■ THE DATA

(** [time.Duration(timeoutSeconds) * time.Second]: the timeout [RunSync]
    hands to [context.WithTimeout], in nanoseconds. A [Duration] is an
    [int64], and the product wraps around. *)
Definition timeoutDuration (cfg : CommandConfig) (timeoutSeconds : Z) : Z :=
  wrapInt64 (effectiveTimeout cfg timeoutSeconds * 1000000000).

(** The [if err != nil { ... }] block of [RunSync]. *)
Definition recordError (err : option ProcError) (ctxErr : option CtxError)
    (r : CommandResult.t) : CommandResult.t :=
  match err with
  | None => r
  | Some (ExitError code) =>
      {| CommandResult.ExitCode := code;
         CommandResult.Stdout := CommandResult.Stdout r;
         CommandResult.Stderr := CommandResult.Stderr r;
         CommandResult.DurationMs := CommandResult.DurationMs r;
         CommandResult.CommandID := CommandResult.CommandID r |}
  | Some (OtherError msg) =>
      {| CommandResult.ExitCode := -1;
         CommandResult.Stdout := CommandResult.Stdout r;
         CommandResult.Stderr :=
           match ctxErr with
           | Some DeadlineExceeded => timedOutMarker
           | _ => msg
           end;
         CommandResult.DurationMs := CommandResult.DurationMs r;
         CommandResult.CommandID := CommandResult.CommandID r |}
  end.

(** The two truncation statements that close [RunSync]. *)
Definition truncateResult (max : Z) (r : CommandResult.t)
    : option CommandResult.t :=
  match truncateOutput max (CommandResult.Stdout r) with
  | None => None
  | Some out =>
      match truncateOutput max (CommandResult.Stderr r) with
      | None => None
      | Some err =>
          Some {| CommandResult.ExitCode := CommandResult.ExitCode r;
                  CommandResult.Stdout := out;
                  CommandResult.Stderr := err;
                  CommandResult.DurationMs := CommandResult.DurationMs r;
                  CommandResult.CommandID := CommandResult.CommandID r |}
      end
  end.

(** [RunSync] from the point where [cmd.Run] has returned. *)
Definition syncResult (cfg : CommandConfig) (o : RunOutcome)
    : option CommandResult.t :=
  let result :=
    {| CommandResult.ExitCode := 0;
       CommandResult.Stdout := ran_stdout o;
       CommandResult.Stderr := ran_stderr o;
       CommandResult.DurationMs := Milliseconds (ran_duration o);
       CommandResult.CommandID := "" |} in
  truncateResult (MaxOutputSizeBytes cfg)
    (recordError (ran_err o) (ran_ctxErr o) result).

(** [RunSync]: [run] is the operating system, which takes the command and the
    number of seconds the timeout of the context is computed from (see
    [timeoutDuration]) and runs the subprocess until it exits or is killed.
    The Go function's error result is always nil; [None] is a panic. *)
Definition RunSync (cfg : CommandConfig) (environ : list string)
    (run : Cmd -> Z -> RunOutcome)
    (command : string) (args : list string) (cwd : string)
    (env : gmap string string) (timeoutSeconds : Z)
    : option CommandResult.t :=
  syncResult cfg
    (run (newCmd cfg environ command args cwd env)
         (effectiveTimeout cfg timeoutSeconds)).

(** *** What the specification asks of a synchronous run *)

(** What the specification asks of a truncated stream: unchanged up to the
    ceiling, and above it the first [max] bytes followed by the marker, once. *)
Definition truncatedTo (max : Z) (s result : string) : Prop :=
  (Z.of_nat (String.length s) <= max -> result = s)
  /\ (max < Z.of_nat (String.length s) ->
      result = String.substring 0 (Z.to_nat max) s +:+ truncationMarker
      /\ Z.of_nat (String.length result)
         = max + Z.of_nat (String.length truncationMarker)).

(** Whether [RunSync] leaves the captured stderr in the result. *)
Definition keepsStderr (err : option ProcError) : bool :=
  match err with
  | None | Some (ExitError _) => true
  | Some (OtherError _) => false
  end.

(** The text [RunSync] puts in place of the captured stderr otherwise. *)
Definition errorText (msg : error) (ctxErr : option CtxError) : string :=
  match ctxErr with
  | Some DeadlineExceeded => timedOutMarker
  | _ => msg
  end.

(** What [os/exec] reports when the deadline passes first: the runtime kills
    the subprocess, [cmd.Run] returns the [exec.ExitError] of a process ended
    by a signal (exit code -1), and the context's error is
    [DeadlineExceeded]. *)
Definition killedAtDeadline (out err : string) (timeoutSeconds : Z)
    : RunOutcome :=
  {| ran_stdout := out;
     ran_stderr := err;
     ran_err := Some (ExitError (-1));
     ran_ctxErr := Some DeadlineExceeded;
     ran_duration := timeoutSeconds * 1000000000 |}.
(** * Genieverse: the tolerant response parser, the query router and the
      chart column resolution, embedded from
      [robust_json_parser.py], [api_client.py], [config.py] and
      [chart_utils.py]; with them the chart builder, the API client,
      the tests of [response_processor.py] on an answer, two functions
      of [utils.py] and the query parser of [dashboard_manager.py].

    Conventions of the embedding.

    - A Python [str] is a Rocq [string]; a character is one of the first
      256 code points, and the character predicates of Python
      ([str.isspace], [str.lower], the classes [\s], [\w], [\d] of [re])
      are the ones Python uses on that range.  A JSON escape that names
      a character beyond that range is outside the model: the scanner
      refuses it, and every statement on what [json.loads] refuses is
      made on texts without such an escape ([Json.names_wide_char]).
    - A Python value is a [pyval]; a [dict] is an association list in
      insertion order with distinct keys.
    - A Python [float] is the decimal that was read: a decimal that
      rounds to an infinity or to zero is that infinity or zero
      ([float_of_decimal]), any other is kept as it was read, without
      the rounding to 53 bits, which no program here observes (floats
      are tested for truth and type, never compared or printed).
      Interpreter resource limits (recursion depth, integer digit
      limit) are not part of the model.
    - A raised exception is the left summand of the monad [M]; every
      [try]/[except] of the source is a [catch] on it, or a [match] on
      the outcome where the handler returns.
    - Logging is left out, except where the logged expression can raise.
    - The functions that recur on what a previous step left ([split],
      [replace], the repetition and the successive matches of [re], the
      JSON scanner) take fuel; the first part of the properties shows
      that the fuel they are given is never used up.
    - String literals of the source that hold double quotes are written
      with [js], where an apostrophe stands for the double quote. *)

From Stdlib Require Import String Ascii List ZArith NArith Bool Lia.
From Stdlib Require Import DecimalString.
Import ListNotations.
Open Scope string_scope.
#[local] Set Warnings "-register-all".
Lemma prints_only_pfor_each {A S} (xs : list A) (body : A -> S -> Prog S) acc :
  (forall x a, prints_only (body x a)) -> prints_only (pfor_each xs body acc).
Proof.
  intro Hbody. revert acc. induction xs as [ | x xs IH ]; intro acc; cbn.
  - apply prints_only_pret.
  - apply prints_only_pbind; [ apply Hbody | exact IH ].
Qed.

Create HintDb prints.
#[local] Hint Resolve prints_only_pret prints_only_deref prints_only_print : prints.
#[local] Hint Extern 2 (prints_only (pbind _ _)) =>
  apply prints_only_pbind; [ | intro ] : prints.
#[local] Hint Extern 2 (prints_only (pfor_each _ _ _)) =>
  apply prints_only_pfor_each; intros : prints.
#[local] Hint Extern 2 (prints_only (pwhen _ _)) => apply prints_only_pwhen : prints.
#[local] Hint Extern 3 (prints_only (match ?x with _ => _ end)) => destruct x : prints.

Lemma prints_only_run_example records preview_count :
  prints_only (run_example records preview_count).
Proof. unfold run_example. auto 20 with prints. Qed.

Lemma run_example_effect records recs preview_count w :
  holds w records recs ->
  exists out,
    run_example records preview_count w
    = (Ok (map ndvi_result recs),
       mkWorld (objects w) (stdout w ++ out) (files w)).
Proof.
  intro H. destruct (prints_only_run_example records preview_count w) as (out & E).
  pose proof (run_example_results records recs preview_count w H) as Er.
  exists out. destruct (run_example records preview_count w) as [r w'].
  cbn in E, Er. now subst.
Qed.

(** ** The largest attribute *)

Lemma values_loop (f : SpectralRecord -> Z) records recs acc w :
  holds w records recs ->
  pfor_each records
    (fun l values => pbind (deref l) (fun rec => pret (values ++ [f rec])))
    acc w
  = (Ok (acc ++ map f recs), w).
Proof.
  intro H. revert acc. induction H as [ | l rec ls recs Hl _ IH ]; intro acc; cbn.
  - now rewrite List.app_nil_r.
  - unfold pbind at 1, pbind at 1, deref. rewrite Hl. unfold pret at 1.
    rewrite IH. now rewrite <- List.app_assoc.
Qed.

Lemma max_attr_holds f records recs w :
  holds w records recs ->
  max_attr f records w = (py_max_int (map f recs), w).
Proof.
  intro H. unfold max_attr, pbind. now rewrite (values_loop f _ _ _ _ H).
Qed.

Lemma fold_max_spec rest x :
  let m := fold_left (fun m v => if (m <? v)%Z then v else m) rest x in
  In m (x :: rest) /\ Forall (fun v => (v <= m)%Z) (x :: rest).
Proof.
  revert x. induction rest as [ | y rest IH ]; intro x; cbn [fold_left].
  - split; [ now left | constructor; [ lia | constructor ] ].
  - destruct (IH (if (x <? y)%Z then y else x)) as [Hin Hall]. cbv zeta.
    split.
    + destruct Hin as [Hin | Hin]; [ | right; now right ].
      rewrite <- Hin. destruct (x <? y)%Z; cbn; auto.
    + inversion Hall as [ | ? ? H1 H2 ]; subst.
      constructor; [ | constructor; [ | exact H2 ] ];
        destruct (Z.ltb_spec x y); lia.
Qed.

Lemma py_max_int_is xs m :
  In m xs -> Forall (fun v => (v <= m)%Z) xs -> py_max_int xs = Ok m.
Proof.
  intros Hin Hall. destruct xs as [ | x rest ]; [ contradiction | ].
  cbn [py_max_int]. f_equal.
  destruct (fold_max_spec rest x) as [Hin' Hall']. cbv zeta in *.
  rewrite Forall_forall in Hall, Hall'.
  specialize (Hall _ Hin'). specialize (Hall' _ Hin). lia.
Qed.


(** ** New objects *)

Lemma holds_new_objects w recs :
  holds (mkWorld (objects w ++ recs) (stdout w) (files w))
        (seq (List.length (objects w)) (List.length recs)) recs.
Proof.
  unfold holds. cbn [objects]. generalize (objects w) as objs.
  induction recs as [ | rec recs IH ]; intro objs; cbn [seq List.length]; constructor.
  - rewrite nth_error_app2 by lia. now rewrite Nat.sub_diag.
  - specialize (IH (objs ++ [rec])).
    rewrite <- List.app_assoc, length_app in IH. cbn in IH.
    now rewrite Nat.add_1_r in IH.
Qed.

■ EXERCISE DIRECTIONS
Transcribe the opening lines of the listing exactly, please. Stop after the line that contains "Definition timeoutDuration (cfg".

■ ANSWER SPACE
(** [time.Duration(timeoutSeconds) * time.Second]: the timeout [RunSync]
    hands to [context.WithTimeout], in nanoseconds. A [Duration] is an
    [int64], and the product wraps around. *)
Definition timeoutDuration (cfg : CommandConfig) (timeoutSeconds : Z) : Z :=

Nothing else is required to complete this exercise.